No no buddy. That is not right!

Quote:
Originally Posted by williamc View Post
The question you are asking needs to be clarified then, because first you are talking about bot herding, and pagerank transferance and then in the same thread ask how to stop a page from being indexed. Very different subjects.
Well I am talking all the time about these two different things.

Speak clearer.
Allow me to explain:

1. NoIndex is also a robots.txt directive supported unofficially by Google already since 2007. What year we have now? 2009? Does google support the 'Noindex' directive in the robots.txt file - Webmaster Help

2. Also check this excellent comment of Andy Beard: SEOmoz | Headsmacking Tip #13: Don't Accidentally Block Link Juice with Robots.txt
The best would be to read all comments of that post.

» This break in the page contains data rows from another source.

Lemma glossRun_capture_plain v t :
  gv_state v = captureGS → rn ")" ∉ t → rn "," ∉ t →
  glossRun v t
  = mkGlossVars captureGS (gv_captured v ++ t) (gv_defcapture v)
      (gv_details v) (gv_xrefs v) (gv_err v).
Proof.
  revert v. induction t as [|c t IH]; intros v Hv Hp Hc.
  - destruct v; simplify_eq/=. by rewrite app_nil_r.
  - apply not_elem_of_cons in Hp as [Hp1 Hp2].
    apply not_elem_of_cons in Hc as [Hc1 Hc2].
    assert (glossStep v c
            = mkGlossVars captureGS (gv_captured v ++ [c]) (gv_defcapture v)
                (gv_details v) (gv_xrefs v) (gv_err v)) as Hstep.
    { destruct v; simplify_eq/=. by rewrite !decide_False by done. }
    rewrite glossRun_cons, Hstep, IH by done. simpl. by rewrite <-app_assoc.
Qed.

(** A closed structural tag followed by a space, read from the start state:
    the annotation or the cross-reference it stands for is appended, an
    ordinal leaves no trace. *)
Lemma glossRun_isTag v t :
  gv_state v = startGS → gv_captured v = [] → isTag t →
  glossRun v (parenthetical t ++ [rn " "])
  = mkGlossVars startGS [] (gv_defcapture v)
      (gv_details v ++ tagDetails [t]) (gv_xrefs v ++ tagXrefs [t]) (gv_err v).
Proof.
  intros Hs Hc (Hp & Hcomma & Hclass). unfold parenthetical.
  rewrite glossRun_snoc, glossRun_cons, glossRun_snoc.
  destruct v as [state captured defcapture details xrefs err]. simplify_eq/=.
  rewrite glossRun_capture_plain by done. simpl.
  unfold tagDetails, tagXrefs. simpl.
  destruct (parseIdentifier t) as [[] identifier]; simpl in *;
    rewrite ?app_nil_r; done.
Qed.

Lemma tagDetails_cons t tags : tagDetails (t :: tags) = tagDetails [t] ++ tagDetails tags.
Proof. unfold tagDetails. simpl. by rewrite app_nil_r. Qed.

Lemma tagXrefs_cons t tags : tagXrefs (t :: tags) = tagXrefs [t] ++ tagXrefs tags.
Proof. unfold tagXrefs. simpl. by rewrite app_nil_r. Qed.

Lemma glossRun_tags_text v tags d c :
  gv_state v = startGS → gv_captured v = [] → Forall isTag tags →
  head d = Some c → c ≠ rn "(" →
  glossRun v (tagsThenText tags d)
  = mkGlossVars definitionGS [] (gv_defcapture v ++ d)
      (gv_details v ++ tagDetails tags) (gv_xrefs v ++ tagXrefs tags) (gv_err v).
Proof.
  intros Hs Hc Htags Hd Hne. revert v Hs Hc. unfold tagsThenText.
  induction Htags as [|t tags Ht _ IH]; intros v Hs Hc.
  - destruct d as [|c' d]; simplify_eq/=.
    change (glossRun v (c :: d)) with (glossRun (glossStep v c) d).
    destruct v as [state captured defcapture details xrefs err]. simplify_eq/=.
    rewrite decide_False by done.
    rewrite glossRun_definition_eq by done. simpl.
    by rewrite <-app_assoc, !app_nil_r.
  - rewrite fmap_cons, mjoin_cons, <-app_assoc, glossRun_app.
    rewrite glossRun_isTag by done. rewrite IH by done.
    cbn [gv_defcapture gv_details gv_xrefs gv_err gv_state gv_captured].
    by rewrite (tagDetails_cons t tags), (tagXrefs_cons t tags), !app_assoc.
Qed.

3. Noindex directive, no matter if you use it in a meta tag, x-robots or robots.txt has the same effect.

4. If you want to learn how the "noindex" is treated by Google, I think Matt Cutts can explain that for you: What should NOINDEX do?

5. At last, juice does not pass on from noindexed pages? http://eduardblacquiere.com/non-inde...pass-pagerank/

Back to SEO basics:

The "noindex" robots meta tag directive is for a single page and the "noindex" robots.txt directive is for a server level.

Are we clear now?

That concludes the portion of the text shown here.